One ongoing initiative involves studying postoperative outcomes, educating patients, and helping surgeons right-size opioid prescriptions. Padma Gulur, MD, the medical director of Duke’s Perioperative Pain Care Clinic and a member of the safety committee, leads the effort.
“This is an important initiative that we launched in collaboration with our surgeons because one of the most significant issues that has come from the epidemic is that unused drugs are making their way out into the community through a patient’s family and friends,” she says.
Starting with specialties that typically result in a large amount of postoperative pain medication, including urology, obstetrics, and neurosurgery, Gulur’s team asked patients how much of the medication they actually used to control pain following their surgery. “Some patients used some of the drugs and some didn’t use any, but very few needed all of the medication prescribed,” she reports.
The initiative is resulting in recommendations to surgeons on the appropriate amount of medication needed to control pain for the vast majority of their patients as well as improving patient education. “Some patients think they’re supposed to use all of their pain medication and don’t understand the meaning of taking it as needed. We’re working to educate patients better about managing their pain as well as proper storage and disposal of excess medications,” says Gulur.
One of the ways North Carolina is working to address the epidemic is through the Strengthen Opioid Misuse Prevention Act of 2017 (STOP Act), which regulates the amount of opioid therapy that can be prescribed for acute, chronic, and postoperative pain.

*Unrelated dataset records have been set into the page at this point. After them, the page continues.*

(* ===== verification/Utf8.v ===== *)
(** The parts of Go's [unicode/utf8] and [unicode/utf16] standard packages the
    program calls, and the laws that tie decoding to encoding. *)

From S2P Require Import Prelude.

Definition RuneError : Z := 0xFFFD.
Definition MaxRune : Z := 0x10FFFF.

(** A Unicode scalar value: what a well-formed UTF-8 sequence denotes. *)
Definition is_surrogate (r : Z) : bool := (0xD800 <=? r) && (r <=? 0xDFFF).
Definition is_scalar (r : Z) : bool :=
  (0 <=? r) && (r <=? MaxRune) && negb (is_surrogate r).

(** ** Encoding *)

(** The UTF-8 bytes of a rune already known to be a scalar value. *)
Definition encode_rune (r : Z) : bytes :=
  if r <=? 0x7F then [r]
  else if r <=? 0x7FF then [0xC0 + r / 64; 0x80 + r mod 64]
  else if r <=? 0xFFFF then
    [0xE0 + r / 4096; 0x80 + r / 64 mod 64; 0x80 + r mod 64]
  else
    [0xF0 + r / 262144; 0x80 + r / 4096 mod 64; 0x80 + r / 64 mod 64; 0x80 + r mod 64].

(** [utf8.AppendRune] and [utf8.EncodeRune]: any rune that is not a scalar value
    is written as U+FFFD. *)
Definition EncodeRune (r : Z) : bytes :=
  encode_rune (if is_scalar r then r else RuneError).
Definition AppendRune (dst : bytes) (r : Z) : bytes := dst ++ EncodeRune r.

(** [utf8.RuneLen], for the runes the program passes (scalar values). *)
Definition RuneLen (r : Z) : nat := length (EncodeRune r).

(** ** Decoding *)

Definition is_cont (b : Z) : bool := (0x80 <=? b) && (b <=? 0xBF).

(** The range of a valid second byte, by first byte (Unicode Table 3-7). *)
Definition second_lo (b0 : Z) : Z :=
  if b0 =? 0xE0 then 0xA0 else if b0 =? 0xF0 then 0x90 else 0x80.
Definition second_hi (b0 : Z) : Z :=
  if b0 =? 0xED then 0x9F else if b0 =? 0xF4 then 0x8F else 0xBF.
Definition second_ok (b0 b1 : Z) : bool := (second_lo b0 <=? b1) && (b1 <=? second_hi b0).

(** [utf8.DecodeRune]: the rune and its width; width 1 with [RuneError] for an
    invalid encoding, width 0 for empty input. *)
Definition DecodeRune (p : bytes) : Z * nat :=
  match p with
  | [] => (RuneError, 0%nat)
  | b0 :: p1 =>
      if b0 <? 0x80 then (b0, 1%nat)
      else if (0xC2 <=? b0) && (b0 <=? 0xDF) then
        match p1 with
        | b1 :: _ =>
            if second_ok b0 b1 then ((b0 - 0xC0) * 64 + (b1 - 0x80), 2%nat)
            else (RuneError, 1%nat)
        | _ => (RuneError, 1%nat)
        end
      else if (0xE0 <=? b0) && (b0 <=? 0xEF) then
        match p1 with
        | b1 :: b2 :: _ =>
            if second_ok b0 b1 && is_cont b2 then
              ((b0 - 0xE0) * 4096 + (b1 - 0x80) * 64 + (b2 - 0x80), 3%nat)
            else (RuneError, 1%nat)
        | _ => (RuneError, 1%nat)
        end
      else if (0xF0 <=? b0) && (b0 <=? 0xF4) then
        match p1 with
        | b1 :: b2 :: b3 :: _ =>
            if second_ok b0 b1 && is_cont b2 && is_cont b3 then
              ((b0 - 0xF0) * 262144 + (b1 - 0x80) * 4096 + (b2 - 0x80) * 64 + (b3 - 0x80), 4%nat)
            else (RuneError, 1%nat)
        | _ => (RuneError, 1%nat)
        end
      else (RuneError, 1%nat)
  end.

(** The test [r == utf8.RuneError && n == 1] the code applies to a decoding. *)
Definition decode_bad (rn : Z * nat) : bool := (rn.1 =? RuneError) && (rn.2 =? 1)%nat.

(** [utf8.Valid], by the loop on decoded runes. *)
Fixpoint valid_loop (fuel : nat) (p : bytes) : bool :=
  match p with
  | [] => true
  | _ =>
      match fuel with
      | O => false
      | S fuel =>
          let rn := DecodeRune p in
          if decode_bad rn then false else valid_loop fuel (drop rn.2 p)
      end
  end.
Definition Valid (p : bytes) : bool := valid_loop (length p) p.

(** [utf16.DecodeRune]. *)
Definition DecodeSurrogates (r1 r2 : Z) : Z :=
  if (0xD800 <=? r1) && (r1 <? 0xDC00) && (0xDC00 <=? r2) && (r2 <? 0xE000)
  then (r1 - 0xD800) * 1024 + (r2 - 0xDC00) + 0x10000
  else RuneError.

(** ** Laws *)

Lemma is_scalar_spec r :
  is_scalar r = true <-> 0 <= r <= 0x10FFFF /\ ~ (0xD800 <= r <= 0xDFFF).
Proof. unfold is_scalar, is_surrogate, MaxRune. lia. Qed.

Lemma encode_rune_nonempty r : encode_rune r <> [].
Proof. unfold encode_rune. repeat case_step; done. Qed.

Lemma encode_rune_bytes r : is_scalar r = true -> bytes_ok (encode_rune r).
Proof.
  rewrite is_scalar_spec. intros Hr. unfold encode_rune, is_byte.
  repeat case_step; repeat constructor; div_lia.
Qed.

Lemma encode_rune_ascii r : r < 128 -> encode_rune r = [r].
Proof. intros. unfold encode_rune. case_step; [done|lia]. Qed.

Lemma encode_rune_high r :
  is_scalar r = true -> 128 <= r -> Forall (fun c => 128 <= c < 256) (encode_rune r).
Proof.
  rewrite is_scalar_spec. intros Hr H. unfold encode_rune.
  repeat case_step; try lia; repeat constructor; div_lia.
Qed.

(** Arithmetic of continuation bytes, shared by the four widths. *)
Ltac utf8_digits :=
  repeat match goal with
  | |- context [if ?b then _ else _] => destruct b eqn:?; try (exfalso; div_lia)
  end.

Lemma second_ok_spec b0 b1 :
  second_ok b0 b1 = true <->
  0x80 <= b1 <= 0xBF /\ (b0 = 0xE0 -> 0xA0 <= b1) /\ (b0 = 0xF0 -> 0x90 <= b1) /\
  (b0 = 0xED -> b1 <= 0x9F) /\ (b0 = 0xF4 -> b1 <= 0x8F).
Proof. unfold second_ok, second_lo, second_hi. repeat case_step; lia. Qed.

Lemma is_cont_spec b : is_cont b = true <-> 0x80 <= b <= 0xBF.
Proof. unfold is_cont. lia. Qed.

Lemma if_true {A} (b : bool) (x y : A) : b = true -> (if b then x else y) = x.
Proof. by intros ->. Qed.
Lemma if_false {A} (b : bool) (x y : A) : b = false -> (if b then x else y) = y.
Proof. by intros ->. Qed.

Lemma DecodeRune_encode r t :
  is_scalar r = true -> DecodeRune (encode_rune r ++ t) = (r, length (encode_rune r)).
Proof.
  rewrite is_scalar_spec. intros Hr. unfold encode_rune.
  destruct (r <=? 0x7F) eqn:H1; [cbn; rewrite if_true by lia; done|].
  destruct (r <=? 0x7FF) eqn:H2.
  { cbn [DecodeRune app]. rewrite if_false by div_lia. rewrite if_true by div_lia.
    rewrite if_true by (apply second_ok_spec; div_lia). f_equal. div_lia. }
  destruct (r <=? 0xFFFF) eqn:H3.
  { cbn [DecodeRune app]. rewrite if_false by div_lia. rewrite if_false by div_lia.
    rewrite if_true by div_lia.
    rewrite if_true by (rewrite andb_true_iff, second_ok_spec, is_cont_spec; div_lia).
    f_equal. div_lia. }
  cbn [DecodeRune app]. do 3 rewrite if_false by div_lia. rewrite if_true by div_lia.
  rewrite if_true by (rewrite !andb_true_iff, second_ok_spec, !is_cont_spec; div_lia).
  f_equal. div_lia.
Qed.

Lemma encode_rune_2 a b :
  0xC2 <= a <= 0xDF -> 0x80 <= b <= 0xBF ->
  encode_rune ((a - 0xC0) * 64 + (b - 0x80)) = [a; b].
Proof.
  intros. unfold encode_rune. rewrite if_false by lia. rewrite if_true by lia.
  repeat f_equal; div_lia.
Qed.
Lemma encode_rune_3 a b c :
  0xE0 <= a <= 0xEF -> 0x80 <= b <= 0xBF -> (a = 0xE0 -> 0xA0 <= b) -> 0x80 <= c <= 0xBF ->
  encode_rune ((a - 0xE0) * 4096 + (b - 0x80) * 64 + (c - 0x80)) = [a; b; c].
Proof.
  intros. unfold encode_rune. do 2 rewrite if_false by lia. rewrite if_true by lia.
  repeat f_equal; div_lia.
Qed.
Lemma encode_rune_4 a b c d :
  0xF0 <= a <= 0xF4 -> 0x80 <= b <= 0xBF -> (a = 0xF0 -> 0x90 <= b) ->
  0x80 <= c <= 0xBF -> 0x80 <= d <= 0xBF ->
  encode_rune ((a - 0xF0) * 262144 + (b - 0x80) * 4096 + (c - 0x80) * 64 + (d - 0x80))
    = [a; b; c; d].
Proof.
  intros. unfold encode_rune. do 3 rewrite if_false by lia.
  repeat f_equal; div_lia.
Qed.

(** Close a branch in which [DecodeRune] answered (RuneError, 1). *)
Ltac bad_rune :=
  match goal with
  | H : (RuneError, 1%nat) = (?r, ?n), Hb : decode_bad (?r, ?n) = false |- _ =>
      exfalso; rewrite <- H in Hb; discriminate Hb
  end.

Lemma DecodeRune_good p r n :
  DecodeRune p = (r, n) -> decode_bad (r, n) = false -> p <> [] -> (forall c, head p = Some c -> 0 <= c) ->
  is_scalar r = true /\ n = length (encode_rune r) /\ exists t, p = encode_rune r ++ t.
Proof.
  intros H Hbad Hne Hpos. rewrite is_scalar_spec.
  destruct p as [|b0 p1]; [done|]. specialize (Hpos b0 eq_refl). cbn [DecodeRune] in H.
  destruct (b0 <? 0x80) eqn:E1.
  { simplify_eq. rewrite encode_rune_ascii by lia. split; [lia|split; [done|by exists p1]]. }
  destruct ((0xC2 <=? b0) && (b0 <=? 0xDF)) eqn:E2.
  { destruct p1 as [|b1 p2]; [bad_rune|].
    destruct (second_ok b0 b1) eqn:Hok; [|bad_rune]. rewrite second_ok_spec in Hok.
    simplify_eq. rewrite encode_rune_2 by lia.
    split; [lia|split; [done|by exists p2]]. }
  destruct ((0xE0 <=? b0) && (b0 <=? 0xEF)) eqn:E3.
  { destruct p1 as [|b1 [|b2 p3]]; [bad_rune..|].
    destruct (second_ok b0 b1 && is_cont b2) eqn:Hok; [|bad_rune].
    rewrite andb_true_iff, second_ok_spec, is_cont_spec in Hok.
    simplify_eq. rewrite encode_rune_3 by lia.
    split; [lia|split; [done|by exists p3]]. }
  destruct ((0xF0 <=? b0) && (b0 <=? 0xF4)) eqn:E4; [|bad_rune].
  destruct p1 as [|b1 [|b2 [|b3 p4]]]; [bad_rune..|].
  destruct (second_ok b0 b1 && is_cont b2 && is_cont b3) eqn:Hok; [|bad_rune].
  rewrite !andb_true_iff, second_ok_spec, !is_cont_spec in Hok.
  simplify_eq. rewrite encode_rune_4 by lia.
  split; [lia|split; [done|by exists p4]].
Qed.

Lemma DecodeRune_width p : p <> [] -> (1 <= (DecodeRune p).2 <= length p)%nat.
Proof.
  destruct p as [|b0 [|b1 [|b2 [|b3 p]]]]; [done|..]; intros _; cbn [DecodeRune length];
    repeat case_step; simpl; lia.
Qed.

Lemma decode_bad_encode r :
  is_scalar r = true -> decode_bad (r, length (encode_rune r)) = false.
Proof.
  intros Hr. unfold decode_bad. simpl. destruct (r =? RuneError) eqn:E; [|done].
  apply Z.eqb_eq in E. subst. done.
Qed.

(** ** Valid UTF-8 text *)

Inductive utf8_text : bytes -> Prop :=
  | utf8_nil : utf8_text []
  | utf8_cons r t : is_scalar r = true -> utf8_text t -> utf8_text (encode_rune r ++ t).

Lemma utf8_text_app s t : utf8_text s -> utf8_text t -> utf8_text (s ++ t).
Proof. induction 1; simpl; [done|]. intros. rewrite <- app_assoc. constructor; auto. Qed.

Lemma utf8_text_inv p :
  utf8_text p ->
  p = [] \/ exists r t, is_scalar r = true /\ p = encode_rune r ++ t /\ utf8_text t.
Proof. destruct 1; naive_solver. Qed.

Lemma encode_rune_length r : (1 <= length (encode_rune r) <= 4)%nat.
Proof. unfold encode_rune. repeat case_step; simpl; lia. Qed.

(** Decoding the first rune of a text, whichever way it comes out. *)
Lemma utf8_text_step p :
  p <> [] -> Forall (fun c => 0 <= c) p ->
  utf8_text p <->
  decode_bad (DecodeRune p) = false /\ utf8_text (drop (DecodeRune p).2 p).
Proof.
  intros Hne Hp. split.
  - intros [->|(r & t & Hr & -> & Ht)]%utf8_text_inv; [done|].
    rewrite DecodeRune_encode by done. simpl. rewrite drop_app_length.
    split; [by apply decode_bad_encode|done].
  - intros [Hb Ht]. destruct (DecodeRune p) as [r n] eqn:E.
    destruct (DecodeRune_good p r n E Hb Hne) as (Hr & -> & t & ->).
    { intros c Hc. destruct p; simplify_eq/=. by inv Hp. }
    simpl in Ht. rewrite drop_app_length in Ht. by constructor.
Qed.

Lemma valid_loop_spec fuel p :
  (length p <= fuel)%nat -> Forall (fun c => 0 <= c) p ->
  valid_loop fuel p = true <-> utf8_text p.
Proof.
  revert p. induction fuel as [|fuel IH]; intros p Hf Hp.
  { destruct p; [|simpl in Hf; lia]. split; [constructor|done]. }
  destruct p as [|c p']; [split; [constructor|done]|].
  rewrite utf8_text_step by done.
  change (valid_loop (S fuel) (c :: p')) with
    (let rn := DecodeRune (c :: p') in
     if decode_bad rn then false else valid_loop fuel (drop rn.2 (c :: p'))).
  pose proof (DecodeRune_width (c :: p') ltac:(done)) as Hw. cbv zeta.
  destruct (decode_bad (DecodeRune (c :: p'))); [naive_solver|].
  rewrite IH; [naive_solver| |by apply Forall_drop].
  rewrite length_drop. lia.
Qed.

Lemma Valid_spec p : Forall (fun c => 0 <= c) p -> Valid p = true <-> utf8_text p.
Proof. by apply valid_loop_spec. Qed.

Greenblatt says the STOP Act has resulted in significant changes in prescribing at Duke through a number of initiatives. “We anticipated the legislation, so we were prepared with messaging to all prescribers and changes to the defaults in our EHR system.” For example, when providers select oxycodone for a new prescription for acute pain, the system defaults to a five-day supply, driving behavior for prescribing fewer opioids.
Based on information from Duke’s alliances with community leaders, legislators, law enforcement agencies, and prison systems, Greenblatt paints a sobering picture of how the epidemic is expanding in new ways: “The supply of illicit opioids is plentiful and purer than ever. The vast majority of heroin sold in North Carolina now is mixed with fentanyl, which is up to 40 times more potent and leads to a larger number of overdoses. We’re also seeing a large increase in infections from injecting drugs, including hepatitis C and bacterial endocarditis, as well as addiction-related mental health issues. Conditions we rarely saw in the past are becoming commonplace.”
Gulur recommends that providers not only warn patients about the risks of opioids to their health but that they also give patients a safe space to talk. Sometimes patients know that a family member is stealing their medications, and sometimes they’re victims of domestic abuse as a result, so they feel ashamed. “It’s important that we give them an opportunity to speak candidly, offer resources, and empower them to protect themselves, their families, and their communities,” she says.
“There’s no question that drug dealers need to be shut down,” says Greenblatt, “but, as health care providers, we need to think about the role we can play in driving down demand through education and making resources and treatments widely available.